Acute myeloid leukemia (AML) is one of the most common blood cancers in the United States with over 20,050 new cases and 11,540 deaths estimated in 2022. Despite the considerable advances, the five-year survival rate of AML patients is still lower than 30%. Ten Eleven Translocation 2 (TET2) is recurrently deleted and/or mutated in 15-20% AML patients and TET2 deficiency leads to poorer prognosis and drug resistance. Therefore, it’s unmet medical to develop novel efficient approach to cure AMLs, especially the patients with TET2 mutation. Very recently, we have discovered that TET2 deficiency facilitates the homing of leukemia stem cells (LSCs) into the bone marrow (BM) niche to support their self-renewal and initiate leukemogenesis. LSCs is responsible for AML relapse and chemotherapy, and eliminating LSCs has been recognized as the “holy grail” of anti-leukemia treatment. Moreover, we also identified that loss of TET2 leads to the immune evasion of AML cells from CD8+ T cell surveillance in leukemia microenvironment. In this proposal, my lab aims to systemically delineate the role of TET2 in LSC homing and leukemia immunity and reveal the underlying molecular mechanism(s).

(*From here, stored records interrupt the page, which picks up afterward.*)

Lemma starts_with_spec p s : starts_with p s = true ↔ ∃ t, s = p ++ t.
Proof.
  revert s. induction p as [|a p IH]; intros s; simpl.
  - split; [by exists s | done].
  - destruct s as [|b s]; [split; [done | by intros [t [=]]]|].
    rewrite andb_true_iff, N.eqb_eq, IH. split.
    + intros [-> [t ->]]. by exists t.
    + intros [t [= -> ->]]. by eauto.
Qed.

Lemma starts_with_app p s t :
  starts_with p s = true → starts_with p (s ++ t) = true.
Proof.
  rewrite !starts_with_spec. intros [r ->]. exists (r ++ t).
  by rewrite (assoc_L (++)).
Qed.

Lemma starts_with_short p s :
  (length s < length p)%nat → starts_with p s = false.
Proof.
  intros Hlen. destruct (starts_with p s) eqn:Hsw; [|done].
  apply starts_with_spec in Hsw as [t ->]. rewrite length_app in Hlen. lia.
Qed.

Lemma contains_short sep s :
  (length s < length sep)%nat → contains sep s = false.
Proof.
  induction s as [|c s IH]; simpl; intros Hlen.
  - rewrite starts_with_short by done. done.
  - rewrite (starts_with_short sep (c :: s)) by done. simpl. apply IH. lia.
Qed.

Lemma contains_cons sep c s :
  contains sep (c :: s) = starts_with sep (c :: s) || contains sep s.
Proof. done. Qed.

(** A string without an occurrence has none in any of its segments. *)
Lemma contains_suffix sep x s : contains sep (x ++ s) = false → contains sep s = false.
Proof.
  induction x as [|c x IH]; [done|]. rewrite <- app_comm_cons, contains_cons.
  intros [_ ?]%orb_false_iff. by apply IH.
Qed.

Lemma contains_prefix sep s y : contains sep (s ++ y) = false → contains sep s = false.
Proof.
  induction s as [|c s IH].
  - simpl. intros Hy. destruct (starts_with sep []) eqn:Hsw; [|done].
    apply (starts_with_app _ _ y) in Hsw. destruct y; simpl in *.
    + by rewrite Hsw in Hy.
    + by rewrite Hsw in Hy.
  - rewrite <- app_comm_cons, !contains_cons.
    intros [Hsw Hrest]%orb_false_iff. rewrite (IH Hrest), orb_false_r.
    destruct (starts_with sep (c :: s)) eqn:Hsw'; [|done].
    apply (starts_with_app _ _ y) in Hsw'. simpl in *. congruence.
Qed.

Lemma contains_segment sep x s y :
  contains sep (x ++ s ++ y) = false → contains sep s = false.
Proof. intros H%contains_suffix. by apply contains_prefix in H. Qed.

Lemma contains_true_nonempty sep s :
  sep ≠ [] → contains sep s = true → s ≠ [].
Proof. intros Hsep Hc ->. destruct sep; [done|]. by simpl in Hc. Qed.

(** [partition] cuts at an occurrence, *)
Lemma partition_spec sep s before after :
  partition sep s = Some (before, after) → s = before ++ sep ++ after.
Proof.
  revert before. induction s as [|c s IH]; intros before; simpl.
  - destruct (starts_with sep []) eqn:Hsw; [|done].
    intros [= <- <-]. apply starts_with_spec in Hsw as [t Ht].
    symmetry in Ht. apply app_eq_nil in Ht as [-> ->]. done.
  - destruct (starts_with sep (c :: s)) eqn:Hsw.
    + intros [= <- <-]. apply starts_with_spec in Hsw as [t ->].
      by rewrite drop_app_length.
    + destruct (partition sep s) as [[b a]|]; [|done].
      intros [= <- <-]. simpl. f_equal. by apply IH.
Qed.

(** finds one whenever there is one, *)
Lemma partition_None sep s : partition sep s = None ↔ contains sep s = false.
Proof.
  induction s as [|c s IH]; simpl.
  - destruct (starts_with sep []); by split.
  - destruct (starts_with sep (c :: s)); simpl; [by split|].
    rewrite <- IH. destruct (partition sep s) as [[b a]|]; by split.
Qed.

Lemma partition_Some sep s :
  contains sep s = true → ∃ before after, partition sep s = Some (before, after).
Proof.
  intros Hc. destruct (partition sep s) as [[b a]|] eqn:Hp; [by eauto|].
  apply partition_None in Hp. congruence.
Qed.

Lemma contains_short_take sep :
  sep ≠ [] → contains sep ([] ++ take (pred (length sep)) sep) = false.
Proof.
  intros Hsep. apply contains_short. cbn [app]. rewrite length_take.
  destruct sep; simpl; [done | lia].
Qed.

(** and at the first one: the separator does not occur before the place
    of the cut, not even overlapping it. *)
Lemma partition_first sep s before after :
  sep ≠ [] →
  partition sep s = Some (before, after) →
  contains sep (before ++ take (pred (length sep)) sep) = false.
Proof.
  intros Hsep. revert before. induction s as [|c s IH]; intros before; simpl.
  - destruct (starts_with sep []) eqn:Hsw; [|done]. intros [= <- <-].
    by apply contains_short_take.
  - destruct (starts_with sep (c :: s)) eqn:Hsw.
    + intros [= <- <-]. by apply contains_short_take.
    + destruct (partition sep s) as [[b a]|] eqn:Hp; [|done].
      intros [= <- <-]. rewrite <- app_comm_cons, contains_cons.
      rewrite (IH _ eq_refl), orb_false_r.
      destruct (starts_with sep (c :: b ++ take (pred (length sep)) sep)) eqn:Hsw';
        [|done].
      apply (starts_with_app _ _ (drop (pred (length sep)) sep ++ a)) in Hsw'.
      apply partition_spec in Hp.
      rewrite <- app_comm_cons, <- !(assoc_L (++)), (assoc_L (++) (take _ _)),
        take_drop, <- Hp in Hsw'.
      congruence.
Qed.
(** * A shallow embedding of [start_phylobayes.py] (the PBStarter class)

    Strings are Stdlib [string]s; a character stands for a code point below
    256, so the whitespace and line-break sets of Python's [str] methods are
    written out for that range.  Integers are [Z]; the float thresholds and
    parsed report values are rationals [Q]. *)

From Stdlib Require Import String Ascii ZArith List Bool QArith Lia.
Import ListNotations.

Open Scope Z_scope.
Set Warnings "-abstract-large-number".

(** ** Python string primitives *)

Definition chr (n : nat) : ascii := ascii_of_nat n.

(** [str.isspace] for a single code point below 256. *)
Definition is_space (c : ascii) : bool :=
  let n := nat_of_ascii c in
  ((9 <=? n)%nat && (n <=? 13)%nat) || ((28 <=? n)%nat && (n <=? 32)%nat)
  || (n =? 133)%nat || (n =? 160)%nat.

(** Line boundaries of [str.splitlines] (besides ["\r\n"]). *)
Definition is_line_break (c : ascii) : bool :=
  let n := nat_of_ascii c in
  ((10 <=? n)%nat && (n <=? 13)%nat) || ((28 <=? n)%nat && (n <=? 30)%nat)
  || (n =? 133)%nat.

Definition LF : ascii := chr 10.
Definition CR : ascii := chr 13.

Fixpoint drop_while (p : ascii -> bool) (l : list ascii) : list ascii :=
  match l with
  | [] => []
  | c :: t => if p c then drop_while p t else l
  end.
(** * Plant Store API: the request handlers of server/app.py over the
      Plant model of server/models.py

    The handlers of the routes under /plants are embedded as functions
    from a database state to an outcome and a new database state.  What
    Python, Flask, SQLAlchemy and SQLite do underneath the handlers is
    written out next to the definition that relies on it. *)

From Stdlib Require Import ZArith List String Ascii Bool Lia DecimalString.
Import ListNotations.
Set Warnings "-register-all".
Local Open Scope string_scope.
Local Open Scope Z_scope.
Local Open Scope list_scope.

(** ** Python values *)

(** The exception classes the handlers can meet, with their base class.
    [InvalidOperation] is decimal.InvalidOperation, a DecimalException,
    itself an ArithmeticError; the SQLAlchemy classes are those of
    sqlalchemy.exc. *)
Inductive exn_class : Set :=
| Exception
| ArithmeticError
| OverflowError
| DecimalException
| InvalidOperation
| ValueError
| TypeError
| AttributeError
| SQLAlchemyError
| StatementError
| DBAPIError
| InterfaceError
| DatabaseError
| OperationalError
| IntegrityError.

Definition exn_class_eqb (c d : exn_class) : bool :=
  match c, d with
  | Exception, Exception
  | ArithmeticError, ArithmeticError
  | OverflowError, OverflowError
  | DecimalException, DecimalException
  | InvalidOperation, InvalidOperation
  | ValueError, ValueError
  | TypeError, TypeError
  | AttributeError, AttributeError
  | SQLAlchemyError, SQLAlchemyError
  | StatementError, StatementError
  | DBAPIError, DBAPIError
  | InterfaceError, InterfaceError
  | DatabaseError, DatabaseError
  | OperationalError, OperationalError
  | IntegrityError, IntegrityError => true
  | _, _ => false
  end.

Definition base_class (c : exn_class) : option exn_class :=
  match c with
  | Exception => None
  | ArithmeticError => Some Exception
  | OverflowError => Some ArithmeticError
  | DecimalException => Some ArithmeticError
  | InvalidOperation => Some DecimalException
  | ValueError => Some Exception
  | TypeError => Some Exception
  | AttributeError => Some Exception
  | SQLAlchemyError => Some Exception
  | StatementError => Some SQLAlchemyError
  | DBAPIError => Some StatementError
  | InterfaceError => Some DBAPIError
  | DatabaseError => Some DBAPIError
  | OperationalError => Some DatabaseError
  | IntegrityError => Some DatabaseError
  end.

(** [issubclass c d]; the longest chain of bases has six links. *)
Fixpoint issubclass_fuel (fuel : nat) (c d : exn_class) : bool :=
  exn_class_eqb c d ||
  match fuel with
  | O => false
  | S fuel' =>
      match base_class c with
      | Some b => issubclass_fuel fuel' b d
      | None => false
      end
  end.

Definition issubclass : exn_class -> exn_class -> bool := issubclass_fuel 6.

(** A raised exception: its class and the text [str(e)] gives. *)
Record pyexn : Set := mkExn { exc_class : exn_class; exc_text : string }.

(** [except (c1, c2, ...)] catches [e]. *)
Definition caught_by (e : pyexn) (classes : list exn_class) : bool :=
  existsb (issubclass (exc_class e)) classes.

(** What [request.get_json()] hands to a view, and what [jsonify] takes.
    A float is kept as the text Python's [repr] gives it (11.5 is
    [JFloat "11.5"], json's Infinity is [JFloat "inf"]): [str] and
    truthiness are all the handlers ask of one.  A str is the bytes of
    its UTF-8 form.  [JObj] lists the members of a JSON object in the
    order of the text. *)
Inductive json : Set :=
| JNull
| JBool (b : bool)
| JInt (z : Z)
| JFloat (repr : string)
| JStr (s : string)
| JArr (items : list json)
| JObj (members : list (string * json)).

Definition string_of_Z (z : Z) : string := NilZero.string_of_int (Z.to_int z).

(** [not v] is [negb (truthy v)]. *)
Definition truthy (v : json) : bool :=
  match v with
  | JNull => false
  | JBool b => b
  | JInt z => negb (z =? 0)
  | JFloat r => negb (String.eqb r "0.0" || String.eqb r "-0.0")
  | JStr s => negb (String.eqb s "")
  | JArr items => match items with [] => false | _ => true end
  | JObj members => match members with [] => false | _ => true end
  end.

(** The dict json.loads builds from the members: a later member with the
    same key replaces an earlier one. *)
Fixpoint dict_lookup (k : string) (members : list (string * json)) : option json :=
  match members with
  | [] => None
  | (k', v) :: rest =>
      match dict_lookup k rest with
      | Some w => Some w
      | None => if String.eqb k k' then Some v else None
      end
  end.

Fixpoint is_substring (k s : string) : bool :=
  String.prefix k s ||
  match s with
  | EmptyString => false
  | String _ s' => is_substring k s'
  end.

(** [k == x] for a str [k]. *)
Definition eq_str (k : string) (x : json) : bool :=
  match x with
  | JStr s => String.eqb k s
  | _ => false
  end.

(** [k in data]: key of a dict, element of a list, substring of a str;
    a number, a bool or None is not iterable. *)
Definition py_in (k : string) (data : json) : pyexn + bool :=
  match data with
  | JObj members =>
      inr (match dict_lookup k members with Some _ => true | None => false end)
  | JArr items => inr (existsb (eq_str k) items)
  | JStr s => inr (is_substring k s)
  | JNull | JBool _ | JInt _ | JFloat _ =>
      inl (mkExn TypeError "argument is not iterable")
  end.

(** [all(k in data for k in ks)]: the generator stops at the first False
    and lets an exception through. *)
Fixpoint all_in (ks : list string) (data : json) : pyexn + bool :=
  match ks with
  | [] => inr true
  | k :: ks' =>
      match py_in k data with
      | inl e => inl e
      | inr false => inr false
      | inr true => all_in ks' data
      end
  end.

(** [data.get(k)]: only a dict has the method. *)
Definition py_get (k : string) (data : json) : pyexn + json :=
  match data with
  | JObj members =>
      inr (match dict_lookup k members with Some v => v | None => JNull end)
  | _ => inl (mkExn AttributeError "object has no attribute 'get'")
  end.

(** [str(v)] for a value read from the body.  For a list or a dict only
    the opening bracket is kept: the rest is the repr of the elements, and
    all [Decimal] is asked below is whether the text is a numeric string,
    which nothing opening with a bracket is. *)
Definition py_str (v : json) : string :=
  match v with
  | JNull => "None"
  | JBool true => "True"
  | JBool false => "False"
  | JInt z => string_of_Z z
  | JFloat r => r
  | JStr s => s
  | JArr _ => "["
  | JObj _ => "{"
  end.

(** ** decimal.Decimal *)

(** A Decimal: sign, coefficient and exponent of a finite number
    (value [coeff * 10 ^ exp]), an infinity, or a quiet or signaling NaN
    with its diagnostic digits. *)
Inductive decimal : Set :=
| DFinite (neg : bool) (coeff : Z) (exp : Z)
| DInf (neg : bool)
| DNaN (neg : bool) (signaling : bool) (payload : Z).

Definition code (c : ascii) : Z := Z.of_N (N_of_ascii c).

Definition is_digit (c : ascii) : bool := (48 <=? code c) && (code c <=? 57).

(** The ASCII characters [str.strip()] removes. *)
Definition is_space (c : ascii) : bool :=
  ((9 <=? code c) && (code c <=? 13)) || ((28 <=? code c) && (code c <=? 32)).

Definition lower (c : ascii) : ascii :=
  if (65 <=? code c) && (code c <=? 90)
  then ascii_of_N (N_of_ascii c + 32)
  else c.

Fixpoint lstrip (s : list ascii) : list ascii :=
  match s with
  | c :: s' => if is_space c then lstrip s' else s
  | [] => []
  end.

Definition strip (s : list ascii) : list ascii :=
  rev (lstrip (rev (lstrip s))).

Definition is_underscore (c : ascii) : bool := code c =? 95.

(** The longest prefix of digits, and what follows it. *)
Fixpoint span_digits (s : list ascii) : list ascii * list ascii :=
  match s with
  | c :: s' =>
      if is_digit c
      then let (ds, rest) := span_digits s' in (c :: ds, rest)
      else ([], s)
  | [] => ([], [])
  end.

Definition digits_value (ds : list ascii) : Z :=
  fold_left (fun acc c => 10 * acc + (code c - 48)) ds 0.

Definition ascii_list_eqb (a b : list ascii) : bool :=
  String.eqb (string_of_list_ascii a) (string_of_list_ascii b).

(** An optional sign at the head of the text. *)
Definition split_sign (s : list ascii) : bool * list ascii :=
  match s with
  | c :: s' =>
      if code c =? 45 then (true, s')
      else if code c =? 43 then (false, s')
      else (false, s)
  | [] => (false, [])
  end.

(** An optional exponent, up to the end of the text: the letter E, an
    optional sign, at least one digit. *)
Definition parse_exponent (s : list ascii) : option Z :=
  match s with
  | [] => Some 0
  | c :: s' =>
      if code (lower c) =? 101
      then
        let (neg, s'') := split_sign s' in
        match span_digits s'' with
        | ((_ :: _) as ds, []) =>
            Some (if neg then - digits_value ds else digits_value ds)
        | _ => None
        end
      else None
  end.

(** Digits, an optional point and more digits, an optional exponent;
    the integer and the fractional part are not both empty. *)
Definition parse_number (neg : bool) (s : list ascii) : option decimal :=
  let (ip, r1) := span_digits s in
  let (fp, r2) :=
    match r1 with
    | c :: r => if code c =? 46 then span_digits r else ([], r1)
    | [] => ([], [])
    end in
  match ip ++ fp with
  | [] => None
  | ds =>
      match parse_exponent r2 with
      | Some e => Some (DFinite neg (digits_value ds) (e - Z.of_nat (List.length fp)))
      | None => None
      end
  end.

(** Inf or Infinity, or NaN or sNaN followed by digits; letters of
    either case. *)
Definition parse_special (neg : bool) (s : list ascii) : option decimal :=
  let l := map lower s in
  if ascii_list_eqb l (list_ascii_of_string "inf")
     || ascii_list_eqb l (list_ascii_of_string "infinity")
  then Some (DInf neg)
  else
    let (signaling, r) :=
      match l with
      | c :: r' => if code c =? 115 then (true, r') else (false, l)
      | [] => (false, [])
      end in
    if ascii_list_eqb (firstn 3 r) (list_ascii_of_string "nan")
    then
      match span_digits (skipn 3 r) with
      | (ds, []) => Some (DNaN neg signaling (digits_value ds))
      | _ => None
      end
    else None.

We believe that the better understanding of TET2 in AML BM microenvironment will substantially contribute to the development of more specific and efficient therapies against the very aggressive AMLs with TET2 deficiency.


Leukemia Research Foundation grant
$100K awarded in 2022

Disease focus
Acute myeloid leukemia (AML)

Research focus
Cancer cell biology (leukemia stem cells)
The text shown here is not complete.